While the hotel industry has long spoken of the importance of sustainability, it felt as though 2019 marked a significant uptick in the urgency and tone of discussion. From conference programmes to group-wide initiatives to off-the-record briefings, operators, developers and designers have grappled with issues of environmental responsibility and sustainable operations like never before.
This shift reflects changes within society at large, and the hotel business specifically, driven by a mixture of legislative pressure, corporate demands and guest expectations – all issues discussed at the latest Hotel Management International Dining Club, entitled ‘Developing Profitable Hotels with Sustainable Design for Unique Lifestyles’, and hosted at the Iris Ceramica Group’s London Gallery on 16 October 2019.

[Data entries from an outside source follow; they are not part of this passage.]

(** * URL probe scripts: [modified_script.py] and [wm_script.py]

    A shallow embedding of the two probe scripts and the properties their
    specification states about them.

    - Python values are modelled by the Rocq types closest to them: [int] by
      [Z], [str] by [string], lists by [list], [datetime] values at midnight
      by a record of year, month and day.
    - Exceptions are explicit: fallible code returns [result].
    - The process-wide globals ([should_stop], [VALID_LINKS]), the clock and
      the files live in a [world] record that is threaded through the code,
      together with a trace of what the process did.
    - The main thread is a function.  Whatever runs beside it (the signal,
      the clock, the workers of the pool, the network) is a schedule, a list
      of [action]s, which the main thread absorbs where it blocks: in
      [as_completed] and when it leaves the [with] block of the pool.  When
      the schedule is silent a request gets no answer and ends on its
      timeout, and an idle worker takes the next queued future, so every
      loop of the model ends and every run has a result.
    - The while loops over the dates take fuel; the fuel given is enough
      (lemmas [batches_fuel], [february_loop_fuel], [wm_main_total] and
      [modified_main_total]). *)

From Stdlib Require Import ZArith List String Ascii Bool Lia QArith DecimalString.
From Stdlib Require Import Permutation.
Import ListNotations.
Local Open Scope string_scope.
Local Open Scope list_scope.
Local Open Scope Z_scope.

Ltac Zify.zify_post_hook ::= Z.to_euclidean_division_equations.

(** ** Exceptions *)

(** The [ValueError]s of the scripts, told apart by what raised them. *)
Inductive reason :=
| BadDateFormat        (* strptime / validate_date *)
| EndDateBeforeStart   (* validate_date_range *)
| FebruaryOverflow     (* validate_date_range, the February check *)
| BadTimeFormat        (* validate_time *)
| HourOutOfRange       (* validate_time *)
| MinuteInvalid        (* validate_time *)
| SecondInvalid        (* validate_time *)
| EndTimeBeforeStart   (* generate_time_numbers *)
| BadIntLiteral        (* int() on a string that is not a number *)
| BadMaxWorkers.       (* ThreadPoolExecutor(max_workers <= 0) *)

Inductive exn :=
| ValueError (r : reason)
| OverflowError        (* datetime + timedelta past 9999-12-31 *)
| OutOfFuel.           (* a loop of the model ran out of fuel; never raised, see the fuel lemmas *)

Inductive result (A : Type) :=
| Ok (a : A)
| Err (e : exn).
Arguments Ok {A} a.
Arguments Err {A} e.

Definition bind {A B} (r : result A) (k : A -> result B) : result B :=
  match r with
  | Ok a => k a
  | Err e => Err e
  end.

Notation "x <- r ;; k" := (bind r (fun x => k))
  (at level 61, r at next level, right associativity).

(** ** Python strings and integers *)

Definition is_digit (c : ascii) : bool :=
  (48 <=? nat_of_ascii c)%nat && (nat_of_ascii c <=? 57)%nat.

Definition digit_value (c : ascii) : Z := Z.of_nat (nat_of_ascii c) - 48.

Fixpoint all_digits (s : string) : bool :=
  match s with
  | EmptyString => true
  | String c s' => is_digit c && all_digits s'
  end.

(** [str.isdigit()]: non-empty and made of digits (ASCII digits here). *)
Definition isdigit (s : string) : bool :=
  match s with
  | EmptyString => false
  | _ => all_digits s
  end.

Fixpoint int_acc (s : string) (acc : Z) : Z :=
  match s with
  | EmptyString => acc
  | String c s' => int_acc s' (10 * acc + digit_value c)
  end.

(** [int(s)] on a string of decimal digits; anything else raises
    [ValueError].  (Python also accepts a sign, surrounding blanks and
    underscores; the scripts' time fields are digit pairs.) *)
Definition int (s : string) : result Z :=
  if isdigit s then Ok (int_acc s 0) else Err (ValueError BadIntLiteral).

(** [s[lo:hi]] for [0 <= lo <= hi], truncated at the end of [s]. *)
Definition slice (s : string) (lo hi : nat) : string := substring lo (hi - lo) s.

Fixpoint zeros (k : nat) : string :=
  match k with
  | O => EmptyString
  | S k' => String "0" (zeros k')
  end.

(** The format specification [0wd]: sign, then zeros up to width [w], then
    the decimal digits. *)
Definition fmt_0d (w : nat) (n : Z) : string :=
  let sign := if n <? 0 then "-" else "" in
  let ds := NilZero.string_of_uint (N.to_uint (Z.to_N (Z.abs n))) in
  (sign ++ zeros (w - String.length sign - String.length ds) ++ ds)%string.

(** ["\n".join(l)] *)
Fixpoint join (sep : string) (l : list string) : string :=
  match l with
  | [] => ""
  | [x] => x
  | x :: rest => (x ++ sep ++ join sep rest)%string
  end.

(** [range(a, b)] *)
Definition range (a b : Z) : list Z :=
  map (fun i => a + Z.of_nat i) (seq 0 (Z.to_nat (b - a))).

(** ** [datetime] at midnight *)

Record datetime := mkdate { year : Z; month : Z; day : Z }.

(** modified_script.py, [is_leap_year] *)
Definition is_leap_year (y : Z) : bool :=
  (y mod 4 =? 0) && (negb (y mod 100 =? 0) || (y mod 400 =? 0)).

Definition days_in_month (y m : Z) : Z :=
  match m with
  | 2 => if is_leap_year y then 29 else 28
  | 4 | 6 | 9 | 11 => 30
  | _ => 31
  end.

(** The dates a [datetime] can hold: years 1 to 9999 of the proleptic
    Gregorian calendar. *)
Definition valid_date (d : datetime) : bool :=
  (1 <=? year d) && (year d <=? 9999) &&
  (1 <=? month d) && (month d <=? 12) &&
  (1 <=? day d) && (day d <=? days_in_month (year d) (month d)).

(** [a <= b] and [a > b] on datetimes: lexicographic on year, month, day. *)
Definition date_le (a b : datetime) : bool :=
  (year a <? year b) ||
  ((year a =? year b) &&
   ((month a <? month b) || ((month a =? month b) && (day a <=? day b)))).

Definition date_gt (a b : datetime) : bool := negb (date_le a b).

(** [d + timedelta(days=1)]: the next calendar day, [OverflowError] after
    9999-12-31. *)
Definition add_one_day (d : datetime) : result datetime :=
  if day d <? days_in_month (year d) (month d)
  then Ok (mkdate (year d) (month d) (day d + 1))
  else if month d <? 12
  then Ok (mkdate (year d) (month d + 1) 1)
  else if year d <? 9999
  then Ok (mkdate (year d + 1) 1 1)
  else Err OverflowError.

Definition days_before_year (y : Z) : Z :=
  let y' := y - 1 in y' * 365 + y' / 4 - y' / 100 + y' / 400.

Definition days_before_month (y m : Z) : Z :=
  match m with
  | 1 => 0 | 2 => 31 | 3 => 59 | 4 => 90 | 5 => 120 | 6 => 151
  | 7 => 181 | 8 => 212 | 9 => 243 | 10 => 273 | 11 => 304 | _ => 334
  end + (if (2 <? m) && is_leap_year y then 1 else 0).

(** [d.toordinal()]: day number, 0001-01-01 being day 1.  The difference of
    two ordinals is the number of days between two dates. *)
Definition toordinal (d : datetime) : Z :=
  days_before_year (year d) + days_before_month (year d) (month d) + day d.

(** [d.strftime('%Y%m%d')] *)
Definition strftime (d : datetime) : string :=
  (fmt_0d 4 (year d) ++ fmt_0d 2 (month d) ++ fmt_0d 2 (day d))%string.

(** [datetime.strptime(s, "%Y%m%d")] on the eight-digit form [YYYYMMDD];
    any other string, and any day that is not in the calendar, raises
    [ValueError]. *)
Definition strptime (s : string) : result datetime :=
  if (String.length s =? 8)%nat && all_digits s then
    let d := mkdate (int_acc (slice s 0 4) 0) (int_acc (slice s 4 6) 0)
                    (int_acc (slice s 6 8) 0) in
    if valid_date d then Ok d else Err (ValueError BadDateFormat)
  else Err (ValueError BadDateFormat).

(** Number of iterations of a [while current <= end: ...; current += 1 day]
    loop, plus one for the failing test. *)
Definition span (current end_date : datetime) : nat :=
  S (Z.to_nat (toordinal end_date - toordinal current + 1)).

(** ** [generate_time_numbers] (the same text in both scripts) *)

Definition seconds_of (t : string) : result Z :=
  h <- int (slice t 0 2) ;;
  m <- int (slice t 2 4) ;;
  s <- int (slice t 4 6) ;;
  Ok (h * 3600 + m * 60 + s).

Definition time_number (sec : Z) : string :=
  let hour := sec / 3600 in
  let minute := (sec mod 3600) / 60 in
  let second := sec mod 60 in
  (fmt_0d 2 hour ++ fmt_0d 2 minute ++ fmt_0d 2 second)%string.

Definition generate_time_numbers (start_time end_time : string)
  : result (list string) :=
  start_sec <- seconds_of start_time ;;
  end_sec <- seconds_of end_time ;;
  if end_sec <? start_sec
  then Err (ValueError EndTimeBeforeStart)
  else Ok (map time_number (range start_sec (end_sec + 1))).

(** ** The retry session ([urllib3.util.retry.Retry] behind [requests]) *)

Record Retry := {
  total : nat;
  backoff_factor : Q;
  status_forcelist : list Z;
  allowed_methods : list string
}.

Record session := {
  max_retries : Retry;
  pool_connections : Z;
  pool_maxsize : Z;
  pool_block : bool
}.

(** What one HTTP attempt gives: a status line, or no answer (connection
    refused, reset or timed out). *)
Inductive attempt :=
| Reply (status : Z)
| NoAnswer.

Inductive request_exception :=
| RetryError        (* too many answers with a status of the force list *)
| ConnectionError.  (* too many attempts without an answer *)

(** What [session.head(url, timeout=...)] gives its caller. *)
Inductive response :=
| Response (status_code : Z)
| RequestException (e : request_exception).

(** [Retry.is_retry(method, status_code)], for an answer without a
    [Retry-After] header. *)
Definition is_retry (r : Retry) (method : string) (status : Z) : bool :=
  existsb (String.eqb method) (allowed_methods r) &&
  existsb (Z.eqb status) (status_forcelist r).

(** The retry loop of [urlopen]: [left] is the retry counter, which starts
    at [total] and is decremented by [Retry.increment] after every attempt
    that has to be repeated; the request fails when the counter would drop
    below zero.  The result comes with the number of attempts sent.  An
    attempt the network never answers is [NoAnswer]. *)
Fixpoint urlopen (r : Retry) (left : nat) (attempts : list attempt)
  : response * nat :=
  match hd NoAnswer attempts with
  | Reply s =>
      if is_retry r "HEAD" s then
        match left with
        | O => (RequestException RetryError, 1%nat)
        | S left' =>
            let '(resp, n) := urlopen r left' (tl attempts) in (resp, S n)
        end
      else (Response s, 1%nat)
  | NoAnswer =>
      match left with
      | O => (RequestException ConnectionError, 1%nat)
      | S left' =>
          let '(resp, n) := urlopen r left' (tl attempts) in (resp, S n)
      end
  end.

Definition session_head (s : session) (attempts : list attempt) : response :=
  fst (urlopen (max_retries s) (total (max_retries s)) attempts).

(** ** The process state *)

Inductive event :=
| EvSignal                              (* the SIGINT handler ran *)
| EvSubmit (filehead time_str : string) (* executor.submit of one target *)
| EvProbe (url : string)                (* a worker calls session.head(url) *)
| EvDone (url : string) (r : response)  (* that call returned or raised *)
| EvSave (content : string)             (* the resume file is overwritten *)
| EvWrite (content : string).           (* OUTPUT_FILE is overwritten *)

Record world := {
  should_stop : bool;
  VALID_LINKS : list string;
  now : Z;                          (* time.time(), in seconds *)
  files : list (string * string);   (* path, content *)
  trace : list event                (* what happened so far, oldest first *)
}.

Definition OUTPUT_FILE : string := "valid_links.txt".

(** A fresh process: the module-level assignments of both scripts. *)
Definition boot (clock : Z) (disk : list (string * string)) : world :=
  {| should_stop := false; VALID_LINKS := []; now := clock;
     files := disk; trace := [] |}.

Definition log (e : event) (w : world) : world :=
  {| should_stop := should_stop w; VALID_LINKS := VALID_LINKS w;
     now := now w; files := files w; trace := trace w ++ [e] |}.

(** Both scripts, [signal_handler] *)
Definition signal_handler (w : world) : world :=
  log EvSignal
    {| should_stop := true; VALID_LINKS := VALID_LINKS w;
       now := now w; files := files w; trace := trace w |}.

Definition tick (dt : N) (w : world) : world :=
  {| should_stop := should_stop w; VALID_LINKS := VALID_LINKS w;
     now := now w + Z.of_N dt; files := files w; trace := trace w |}.

(** [VALID_LINKS.append(url)] *)
Definition append_link (url : string) (w : world) : world :=
  {| should_stop := should_stop w; VALID_LINKS := VALID_LINKS w ++ [url];
     now := now w; files := files w; trace := trace w |}.

Fixpoint read_file (path : string) (disk : list (string * string))
  : option string :=
  match disk with
  | [] => None
  | (p, c) :: rest => if String.eqb p path then Some c else read_file path rest
  end.

(** [open(path, 'w').write(content)] *)
Definition write_file (path content : string) (w : world) : world :=
  {| should_stop := should_stop w; VALID_LINKS := VALID_LINKS w;
     now := now w;
     files := (path, content) ::
              filter (fun pc => negb (String.eqb (fst pc) path)) (files w);
     trace := trace w |}.

Definition newline : string := String "010" EmptyString.

(** The last lines of both [main]s: the result file, one URL per line. *)
Definition write_output (w : world) : world :=
  let content := join newline (VALID_LINKS w) in
  log (EvWrite content) (write_file OUTPUT_FILE content w).

(** The environment variables [WM_DOMAIN] and [WM_PATH]. *)
Record environ := {
  WM_DOMAIN : option string;
  WM_PATH : option string
}.
(** X8.  When the four [mkdir] calls are not rejected,
    [initializeBackupDirectory] returns normally, the four directories
    exist afterwards, every path that existed keeps its node, nothing but
    these directories is added, and a second call changes nothing on disk.
    When the first [mkdir] is rejected the error is logged and thrown, and
    the disk is as before. *)
Theorem initializeBackupDirectory_creates e s :
  ((forall d, d ∈ backupDirectories -> io_fail e (OpMkdir d) = None) ->
   let s' := post (initializeBackupDirectory e) s in
   res (initializeBackupDirectory e) s = Ok tt /\
   (forall d, d ∈ backupDirectories -> is_Some (fs s' !! d)) /\
   (forall p n, fs s !! p = Some n -> fs s' !! p = Some n) /\
   (forall p, fs s !! p = None ->
      fs s' !! p = None \/ (fs s' !! p = Some Dir /\ p ∈ backupDirectories)) /\
   fs (post (initializeBackupDirectory e) s') = fs s') /\
  (forall error, io_fail e (OpMkdir backupDir) = Some error ->
     initializeBackupDirectory e s =
       (Throw error,
        add_log (LogError "Failed to initialize backup directories:" error) s, [s])).
Proof.
  split.
  - intros Hq.
    assert (io_fail e (OpMkdir backupDir) = None) as H1 by (apply Hq; set_solver).
    assert (io_fail e (OpMkdir (backupDir ++ ["database"])) = None) as H2
      by (apply Hq; set_solver).
    assert (io_fail e (OpMkdir (backupDir ++ ["files"])) = None) as H3
      by (apply Hq; set_solver).
    assert (io_fail e (OpMkdir (backupDir ++ ["exports"])) = None) as H4
      by (apply Hq; set_solver).
    assert (forall s0,
              res (initializeBackupDirectory e) s0 = Ok tt /\
              fs (post (initializeBackupDirectory e) s0)
                = add_dir (backupDir ++ ["exports"])
                    (add_dir backupDir
                       (add_dir (backupDir ++ ["files"])
                          (add_dir backupDir
                             (add_dir (backupDir ++ ["database"])
                                (add_dir backupDir
                                   (add_dir backupDir (fs s0)))))))) as Hrun.
    { intros s0.
      unfold res, post, initializeBackupDirectory, try_catch, bind, mkdir, await,
        log, modify.
      rewrite H1. simpl. oracle_quiet H2. simpl. oracle_quiet H3. simpl.
      oracle_quiet H4. simpl. done. }
    cbv zeta. destruct (Hrun s) as [Hres Hfs].
    split; [exact Hres|].
    destruct (Hrun (post (initializeBackupDirectory e) s)) as [_ Hfs2].
    rewrite Hfs2. rewrite Hfs. clear Hfs2 Hfs Hres Hrun.
    split; [|split; [|split]].
    + intros d Hd. rewrite !add_dir_lookup.
      unfold backupDirectories in Hd.
      destruct (fs s !! d); [by eexists|].
      repeat (apply elem_of_cons in Hd as [->|Hd]);
        [| | | |by apply elem_of_nil in Hd];
        repeat (case_decide; try done); by eexists.
    + intros p n Hp. rewrite !add_dir_lookup. by rewrite Hp.
    + intros p Hp. rewrite !add_dir_lookup. rewrite Hp.
      unfold backupDirectories.
      repeat (case_decide; [subst p; right; split; [done|set_solver]|]). by left.
    + apply map_eq. intros p. rewrite !add_dir_lookup.
      destruct (fs s !! p); [done|]. by repeat case_decide.
  - intros error Hfail.
    unfold initializeBackupDirectory, try_catch, bind, mkdir, await, log, modify,
      throw.
    by rewrite Hfail.
Qed.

The panel discussion – moderated by event producer Monica Palmas – focused on the meaning and value of sustainable design within the context of shifting lifestyle and operational models, featuring input from three of the key vantage points: the owner-operator, the architect-designer and the investor-developer.
In her introductory remarks, Iris Ceramica Group’s CEO, Federica Minozzi, stressed the importance of bringing disparate constituencies under one roof. “We spend most of our time inside, and the spaces we inhabit directly impact the quality of our lives,” she began. “We should expect our architects and all people within the building community to be more careful, more attentive to the needs of people, whether that’s in terms of air quality, sustainable materials or the comfort of the spaces they create.”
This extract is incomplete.